Obezite kanser riskini artırıyor
Şişmanlık, sebebi ne olursa olsun kanseri artıran etmenler arasında yer alıyor. Fazla kalori alımı ve şişmanlık, rahim, pankreas, safra yolları, bağırsak, böbrek ve meme kanseri riskini artırıyor. Zararsız olduğu, kolesterol içermeyen yağlı gıdaların (zeytinyağı veya kuruyemiş de dahil olmak üzere) çok miktarda alınması obeziteye yol açıyor. Gençlik döneminde alınan fazla kilo ve şişmanlık hayat boyu sürebiliyor.
Günümüz şartları göz önünde bulundurularak gelecekte kanser vakalarının artacağını belirten Abdi İbrahim Medikal Direktörlüğü, şişmanlığın önlenmesinin sağlıklı beslenme ve fizik aktivite ile önlenebileceğine dikkat çekiyor.
Abdi İbrahim Medikal Direktörlüğü, kanser ve diğer hastalıkları engelleyen fiziksel aktivitelere küçük yaşta başlanmasının faydalı olduğunu belirtirken, aslında her yaşta egzersiz yapmanın önemine dikkat çekiyor.
Alkol ve sigaranın birlikte kullanımında risk 25 kat fazla
Kanseri tetikleyen sebepler arasında yer alan alkol, az miktarda bile olsa kanserojen etki gösteriyor. Alkolün neden olduğu kanserler ağız boşluğu, larinks, özefagus ve karaciğer kanseri bulunuyor. Alkol kullanımı yanında sigara kullanımı da varsa kanser riski, her biri için 5 kat iken, 25 kata çıkıyor.
UV ışınlarına dikkat
Radyasyon herhangi bir kaynaktan yüksek enerjili ışın yayılmasıdır. Elektromanyetik radyasyonun bir şekli olan ultraviyole kaynaklı radyasyon, güneşten ve diğer cihazlardan kaynaklanıyor. Temel kaynağı güneş olan ultraviyole ışınları, mor ötesi ışınlar veren elektrik lambası, fototerapi ve solaryum cihazlarından da kaynaklanabiliyor.

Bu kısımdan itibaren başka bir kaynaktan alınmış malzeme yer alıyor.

(* ===== verification/AlertAdminTheorems.v ===== *)
(** * Configuring alerts: lemmas and properties

    The pair table keeps its constraints under every operation; a check list is
    set exactly, an admin's consent covering the synthetic checks gained or lost;
    a snooze is bounded; a stored configuration cannot make evaluation raise. *)

From S2P Require Import Prelude Py Text Store Liveness Notify Fixtures AlertEval Assignment AlertAdmin.

(** ** The pair table *)

Definition pairs (d : db) : list (uuid * uuid) := map pair_of (db_check_maps d).

(** One row per pair, and no dangling reference. *)
Record maps_ok (d : db) : Prop := {
  pairs_unique : NoDup (pairs d);
  pairs_alert : forall m, m ∈ db_check_maps d -> is_Some (db_alerts d !! cm_alert_id m);
  pairs_check : forall m, m ∈ db_check_maps d -> is_Some (db_checks d !! cm_check_id m);
}.

Definition fresh_row (p : uuid * uuid) : alert_check_mapping :=
  AlertCheckMapping p.1 p.2 true None None None.

Lemma pair_of_fresh_rows l : map pair_of (map fresh_row l) = l.
Proof. induction l as [|[a c] l IH]; cbn; [done|]. by rewrite IH. Qed.

Lemma add_check_mapping_ok d a c d' :
  add_check_mapping d a c = Ok d' <->
  d' = set_check_maps d (db_check_maps d ++ [fresh_row (a, c)]) /\
  is_Some (db_alerts d !! a) /\ is_Some (db_checks d !! c) /\ (a, c) ∉ pairs d.
Proof.
  unfold add_check_mapping, pairs, fresh_row.
  destruct (db_alerts d !! a) as [al|]; [|split; [done|by intros (_ & [? ?] & _)]].
  destruct (db_checks d !! c) as [ck|]; [|split; [done|by intros (_ & _ & [? ?] & _)]].
  destruct (bool_decide_reflect ((a, c) ∈ map pair_of (db_check_maps d))); split; try done.
  - naive_solver.
  - intros [= <-]. by eauto 10.
  - by intros (-> & _).
Qed.

Definition add_pair (d : db) (p : uuid * uuid) : res db := add_check_mapping d p.1 p.2.

Lemma fold_res_map {S X Y} (f : S -> Y -> res S) (g : X -> Y) l s :
  fold_res f s (map g l) = fold_res (fun s x => f s (g x)) s l.
Proof. revert s. induction l as [|x l IH]; intros s; cbn; [done|]. destruct (f s (g x)); cbn; auto. Qed.
(* ===== verification/ChecksTheorems.v ===== *)
(** * Checks and their dependencies: lemmas and properties

    Dependencies stay single-level and resolved under every operation; a check
    holds only its own type's configuration and only a synthetic one a (valid)
    script; only an admin changes a synthetic check; a parent's children are set
    exactly; the bulk operations account for every check asked for. *)

From S2P Require Import Prelude Py Text Store Liveness Notify Fixtures AlertEval Assignment AlertAdmin.
From S2P Require Import AlertAdminTheorems Checks.

(** ** The tables under the operations *)

Lemma add_check_mapping_checks d a c d' : add_check_mapping d a c = Ok d' -> db_checks d' = db_checks d.
Proof. by intros (-> & _)%add_check_mapping_ok. Qed.

Lemma assign_global_checks d c d' : assign_global_alerts_to_check d c = Ok d' -> db_checks d' = db_checks d.
Proof.
  unfold assign_global_alerts_to_check. intros E.
  apply (fold_res_ind (fun s => db_checks s = db_checks d)) in E; [done| |done].
  intros s x s' _ Hs Hx. rewrite <- Hs. by eapply add_check_mapping_checks.
Qed.

Lemma copy_mappings_checks d c c' d' : copy_check_mappings d c c' = Ok d' -> db_checks d' = db_checks d.
Proof.
  unfold copy_check_mappings. intros E.
  apply (fold_res_ind (fun s => db_checks s = db_checks d)) in E; [done| |done].
  intros s x s' _ Hs Hx. inv_res. cbn. rewrite <- Hs.
  destruct (bool_decide _); inv_res; [done|]. by eapply add_check_mapping_checks.
Qed.

Lemma lookup_update_rows d ids f i :
  db_checks (update_rows d ids f) !! i =
  (fun c => if bool_decide (i ∈ ids) then f c else c) <$> db_checks d !! i.
Proof. unfold update_rows. cbn. rewrite map_lookup_imap. by destruct (db_checks d !! i). Qed.

Lemma lookup_set_parent d p attach detach i :
  db_checks (set_parent d p attach detach) !! i =
  (fun c => if bool_decide (i ∈ detach) then set_depends None (if bool_decide (i ∈ attach) then set_depends (Some p) c else c)
            else if bool_decide (i ∈ attach) then set_depends (Some p) c else c) <$> db_checks d !! i.
Proof.
  unfold set_parent. rewrite !lookup_update_rows. destruct (db_checks d !! i); cbn; [|done].
  by destruct (bool_decide (i ∈ detach)).
Qed.

Lemma lookup_drop_checks d ids i :
  db_checks (drop_checks d ids) !! i =
  if bool_decide (i ∈ ids) then None else free_of_parents ids <$> db_checks d !! i.
Proof.
  unfold drop_checks. cbn. rewrite lookup_fmap, map_lookup_filter.
  destruct (db_checks d !! i) as [c|] eqn:E; cbn; [|by destruct (bool_decide _)].
  destruct (bool_decide_reflect (i ∈ ids)) as [Hi|Hi]; cbn.
  - rewrite option_guard_False; [done|]. cbn. tauto.
  - by rewrite option_guard_True.
Qed.

Lemma free_of_parents_depends ids c :
  ck_depends_on (free_of_parents ids c) =
  match ck_depends_on c with
  | Some p => if bool_decide (p ∈ ids) then None else Some p
  | None => None
  end.
Proof.
  unfold free_of_parents. destruct (ck_depends_on c) as [p|] eqn:E; [|done]. by destruct (bool_decide _).
Qed.

Lemma elem_of_dependents d p c :
  c ∈ list_dependents d p <-> ck_depends_on c = Some p /\ exists i, db_checks d !! i = Some c.
Proof. unfold list_dependents. by rewrite list_elem_of_filter, elem_of_rows. Qed.

Lemma no_dependents d p :
  count_dependents d p = 0%nat -> forall i c, db_checks d !! i = Some c -> ck_depends_on c <> Some p.
Proof.
  unfold count_dependents. intros Hn%nil_length_inv i c Hc Hp.
  assert (Hin : c ∈ list_dependents d p) by (apply elem_of_dependents; eauto).
  rewrite Hn in Hin. by apply elem_of_nil in Hin.
Qed.

(** ** The invariants *)

(** A check's id is its key, and its parent is another check without a parent. *)
Definition single_level (d : db) : Prop :=
  forall i c, db_checks d !! i = Some c ->
    ck_id c = i /\
    forall p, ck_depends_on c = Some p ->
      exists parent, db_checks d !! p = Some parent /\ ck_depends_on parent = None.

Section Checks.
Variable validate_check_target : string -> res unit.
Variable validate_script : string -> res unit.
Variable valid_create : CheckCreate -> bool.
Variable default_timeout : Z.

(** The operations, [admin] the authority of their actor. *)
Inductive check_step (admin : bool) : db -> db -> Prop :=
  | step_create d now id a data skip d' :
      create_check validate_check_target validate_script d now id a data skip admin = Ok d' ->
      check_step admin d d'
  | step_clone d now id c a o skip d' :
      clone_check validate_check_target validate_script valid_create default_timeout
        d now id c a o skip admin = Ok d' ->
      check_step admin d d'
  | step_update d now c data d' :
      update_check validate_check_target validate_script d now c data admin = Ok d' ->
      check_step admin d d'
  | step_delete d now c d' : delete_check d now c admin = Ok d' -> check_step admin d d'
  | step_children d p cs d' n : set_dependents d p cs admin = Ok (d', n) -> check_step admin d d'
  | step_enable d now ids b : check_step admin d (bulk_set_enabled d now ids b admin).1
  | step_bulk_delete d now ids : check_step admin d (bulk_delete d now ids admin).1.

(** An operation of anyone. *)
Definition any_step (d d' : db) : Prop := exists admin, check_step admin d d'.

(** *** What each operation leaves in the table *)

Definition created_row (c : check) (d : db) (admin : bool) : Prop :=
  validate_dependency d (ck_depends_on c) None = Ok tt /\
  (exists values, ck_config c = pack_config values (ck_type c)) /\
  (is_synthetic c = true -> admin = true /\ validate_if_set validate_script (ck_script c) = Ok tt) /\
  (is_synthetic c = false -> ck_script c = None).

Lemma create_inv d now id a data skip admin d' :
  create_check validate_check_target validate_script d now id a data skip admin = Ok d' ->
  exists c, db_checks d' = <[id := c]> (db_checks d) /\ db_checks d !! id = None /\
    ck_id c = id /\ ck_depends_on c = cc_depends data /\ created_row c d admin.
Proof.
  unfold create_check. intros E. inv_res. destruct (bool_decide_reflect (db_checks d !! id = None)) as [Hn|]; [|done].
  inv_res. match goal with H : assign_global_alerts_to_check _ _ = Ok _ |- _ => apply assign_global_checks in H as Hd1 end.
  eexists. split; [|split; [exact Hn|]].
  { destruct skip; exact Hd1. }
  split; [done|]. split; [done|]. unfold created_row, is_synthetic. cbn.
  match goal with H : validate_dependency _ _ _ = Ok ?u |- _ => destruct u; split; [exact H|] end.
  split; [by eexists|]. destruct (String.eqb (cc_type data) SYNTHETIC); [|done].
  split; [|done]. intros _. inv_res. unfold require_admin_actor in *. destruct admin; [|done].
  split; [done|]. match goal with H : validate_if_set _ _ = Ok ?u |- _ => by destruct u end.
Qed.

Definition updated_row (c c' : check) (d : db) (admin : bool) : Prop :=
  ck_id c' = ck_id c /\
  (ck_depends_on c' = ck_depends_on c \/ validate_dependency d (ck_depends_on c') (Some (ck_id c)) = Ok tt) /\
  (is_synthetic c || is_synthetic c' = true -> admin = true) /\
  (exists values, ck_config c' = dict_update (ck_config c) (set_fields (type_fields (Some (ck_type c'))) values) /\ ck_type c' = ck_type c \/
     ck_config c' = dict_update (keep_type_fields (ck_config c) (Some (ck_type c')))
                      (set_fields (type_fields (Some (ck_type c'))) values)) /\
  (is_synthetic c' = false -> ck_script c' = None) /\
  (is_synthetic c' = true ->
     is_synthetic c = true /\ ck_script c' = ck_script c \/
     validate_if_set validate_script (ck_script c') = Ok tt).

Ultraviyole ışınları doğrudan cilt üzerinde DNA hasarı, güneş yanıkları ve cilt kanserlerinin gelişmesine yol açabiliyor. Yaşlanma, kırışıklık, sarkma, renk değişikliği ile ilişkilendirdiğimiz deri hasarlarının çoğu ultraviyole ışınları ile bağlantılı.
Her yıl birçok insana güneşin ultraviyole ışınlarının neden olduğu cilt kanseri tanısı konuluyor. Güneş ışınları gölgede olsanız dahi, kum, su ya da kardan yansıyarak etki gösterebiliyor. Daha yüksek bölgelerde yaşayan insanlar daha fazla ultraviyole ışınları nedeniyle bundan daha kolay etkilenebiliyor.
Ultraviyole ışınlarının bulutlu bir günde bile insanları etkileyebileceğini belirten Abdi İbrahim Medikal Direktörlüğü,bulutlu günlerde bile koruma tedbirlerinin alınması gerektiğine vurgu yapıyor.